=== Section Start ===

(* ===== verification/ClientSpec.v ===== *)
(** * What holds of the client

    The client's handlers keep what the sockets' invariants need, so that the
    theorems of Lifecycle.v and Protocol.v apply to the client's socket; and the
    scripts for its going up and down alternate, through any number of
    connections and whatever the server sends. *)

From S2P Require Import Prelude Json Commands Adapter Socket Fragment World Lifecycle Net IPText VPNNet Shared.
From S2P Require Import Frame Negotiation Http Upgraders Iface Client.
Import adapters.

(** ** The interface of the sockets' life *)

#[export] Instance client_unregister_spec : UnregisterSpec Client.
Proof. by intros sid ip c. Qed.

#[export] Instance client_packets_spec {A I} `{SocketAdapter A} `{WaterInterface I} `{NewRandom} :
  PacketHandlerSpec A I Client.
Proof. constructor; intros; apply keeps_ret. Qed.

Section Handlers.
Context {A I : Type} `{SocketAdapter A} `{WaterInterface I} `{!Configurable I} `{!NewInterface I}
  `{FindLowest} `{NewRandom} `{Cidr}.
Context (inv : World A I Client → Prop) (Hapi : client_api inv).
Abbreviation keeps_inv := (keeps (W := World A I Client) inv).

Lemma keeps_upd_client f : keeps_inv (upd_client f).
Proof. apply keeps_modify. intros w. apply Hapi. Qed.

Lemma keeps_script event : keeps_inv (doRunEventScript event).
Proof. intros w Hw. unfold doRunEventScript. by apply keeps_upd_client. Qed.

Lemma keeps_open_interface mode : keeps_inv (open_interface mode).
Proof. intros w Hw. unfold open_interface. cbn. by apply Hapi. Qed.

=== Section End ===
=== Section Start ===

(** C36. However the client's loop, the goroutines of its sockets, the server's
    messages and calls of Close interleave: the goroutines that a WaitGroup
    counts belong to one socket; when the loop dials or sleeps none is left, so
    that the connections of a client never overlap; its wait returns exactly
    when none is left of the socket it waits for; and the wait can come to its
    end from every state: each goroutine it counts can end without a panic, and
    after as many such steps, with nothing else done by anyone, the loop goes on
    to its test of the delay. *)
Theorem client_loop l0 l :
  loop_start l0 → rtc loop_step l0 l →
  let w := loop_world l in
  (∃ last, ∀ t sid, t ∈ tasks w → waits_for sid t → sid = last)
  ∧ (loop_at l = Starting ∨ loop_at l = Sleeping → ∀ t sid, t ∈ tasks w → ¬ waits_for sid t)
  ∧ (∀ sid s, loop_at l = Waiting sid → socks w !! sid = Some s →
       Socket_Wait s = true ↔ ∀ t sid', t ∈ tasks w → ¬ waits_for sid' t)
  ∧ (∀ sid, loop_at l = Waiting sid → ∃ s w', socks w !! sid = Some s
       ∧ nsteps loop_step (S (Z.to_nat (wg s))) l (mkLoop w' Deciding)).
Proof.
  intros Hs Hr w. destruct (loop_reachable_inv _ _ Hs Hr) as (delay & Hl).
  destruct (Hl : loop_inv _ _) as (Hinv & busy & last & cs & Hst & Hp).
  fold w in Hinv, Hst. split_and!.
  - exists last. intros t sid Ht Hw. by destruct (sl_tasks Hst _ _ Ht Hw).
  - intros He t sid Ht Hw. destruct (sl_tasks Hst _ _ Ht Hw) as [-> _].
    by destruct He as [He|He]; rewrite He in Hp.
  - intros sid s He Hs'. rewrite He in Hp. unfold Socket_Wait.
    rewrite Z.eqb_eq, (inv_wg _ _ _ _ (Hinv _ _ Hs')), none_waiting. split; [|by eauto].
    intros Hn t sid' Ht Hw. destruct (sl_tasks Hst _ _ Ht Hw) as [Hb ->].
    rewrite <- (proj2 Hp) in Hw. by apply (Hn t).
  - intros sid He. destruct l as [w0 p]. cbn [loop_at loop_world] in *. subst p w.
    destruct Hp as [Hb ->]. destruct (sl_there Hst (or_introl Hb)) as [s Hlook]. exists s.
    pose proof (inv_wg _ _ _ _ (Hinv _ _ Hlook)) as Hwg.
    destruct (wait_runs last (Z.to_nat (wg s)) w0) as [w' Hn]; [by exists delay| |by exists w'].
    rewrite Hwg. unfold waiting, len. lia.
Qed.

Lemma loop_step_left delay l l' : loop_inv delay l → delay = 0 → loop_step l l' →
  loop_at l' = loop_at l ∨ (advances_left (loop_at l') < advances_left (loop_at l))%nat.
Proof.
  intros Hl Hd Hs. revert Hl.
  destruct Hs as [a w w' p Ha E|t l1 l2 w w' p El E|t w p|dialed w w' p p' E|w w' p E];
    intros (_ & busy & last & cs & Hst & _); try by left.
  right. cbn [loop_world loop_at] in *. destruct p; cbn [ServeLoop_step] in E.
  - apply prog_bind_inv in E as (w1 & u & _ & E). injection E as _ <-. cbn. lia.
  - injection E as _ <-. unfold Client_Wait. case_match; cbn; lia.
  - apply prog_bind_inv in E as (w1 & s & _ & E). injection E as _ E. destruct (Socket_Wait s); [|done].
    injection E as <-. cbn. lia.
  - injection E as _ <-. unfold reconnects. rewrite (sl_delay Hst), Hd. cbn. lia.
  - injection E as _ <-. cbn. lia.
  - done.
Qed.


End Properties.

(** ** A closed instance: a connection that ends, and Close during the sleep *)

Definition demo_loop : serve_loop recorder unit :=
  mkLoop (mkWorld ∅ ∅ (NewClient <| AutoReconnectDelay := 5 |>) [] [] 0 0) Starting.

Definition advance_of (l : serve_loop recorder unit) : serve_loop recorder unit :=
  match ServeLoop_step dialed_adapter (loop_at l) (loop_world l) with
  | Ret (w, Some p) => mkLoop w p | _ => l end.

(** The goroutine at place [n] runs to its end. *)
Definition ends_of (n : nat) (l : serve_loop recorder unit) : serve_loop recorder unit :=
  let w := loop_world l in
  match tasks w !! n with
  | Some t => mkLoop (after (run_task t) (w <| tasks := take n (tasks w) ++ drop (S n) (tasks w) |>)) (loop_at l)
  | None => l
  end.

=== Section End ===

**The problem**. After locating the line with "intros Hn t" in the material above, return it and each line after it exactly, ending at the line with "Definition demo_loop : serve_loop".

**Result of the task**.
    intros Hn t sid' Ht Hw. destruct (sl_tasks Hst _ _ Ht Hw) as [Hb ->].
    rewrite <- (proj2 Hp) in Hw. by apply (Hn t).
  - intros sid He. destruct l as [w0 p]. cbn [loop_at loop_world] in *. subst p w.
    destruct Hp as [Hb ->]. destruct (sl_there Hst (or_introl Hb)) as [s Hlook]. exists s.
    pose proof (inv_wg _ _ _ _ (Hinv _ _ Hlook)) as Hwg.
    destruct (wait_runs last (Z.to_nat (wg s)) w0) as [w' Hn]; [by exists delay| |by exists w'].
    rewrite Hwg. unfold waiting, len. lia.
Qed.

Lemma loop_step_left delay l l' : loop_inv delay l → delay = 0 → loop_step l l' →
  loop_at l' = loop_at l ∨ (advances_left (loop_at l') < advances_left (loop_at l))%nat.
Proof.
  intros Hl Hd Hs. revert Hl.
  destruct Hs as [a w w' p Ha E|t l1 l2 w w' p El E|t w p|dialed w w' p p' E|w w' p E];
    intros (_ & busy & last & cs & Hst & _); try by left.
  right. cbn [loop_world loop_at] in *. destruct p; cbn [ServeLoop_step] in E.
  - apply prog_bind_inv in E as (w1 & u & _ & E). injection E as _ <-. cbn. lia.
  - injection E as _ <-. unfold Client_Wait. case_match; cbn; lia.
  - apply prog_bind_inv in E as (w1 & s & _ & E). injection E as _ E. destruct (Socket_Wait s); [|done].
    injection E as <-. cbn. lia.
  - injection E as _ <-. unfold reconnects. rewrite (sl_delay Hst), Hd. cbn. lia.
  - injection E as _ <-. cbn. lia.
  - done.
Qed.


End Properties.

(** ** A closed instance: a connection that ends, and Close during the sleep *)

Definition demo_loop : serve_loop recorder unit :=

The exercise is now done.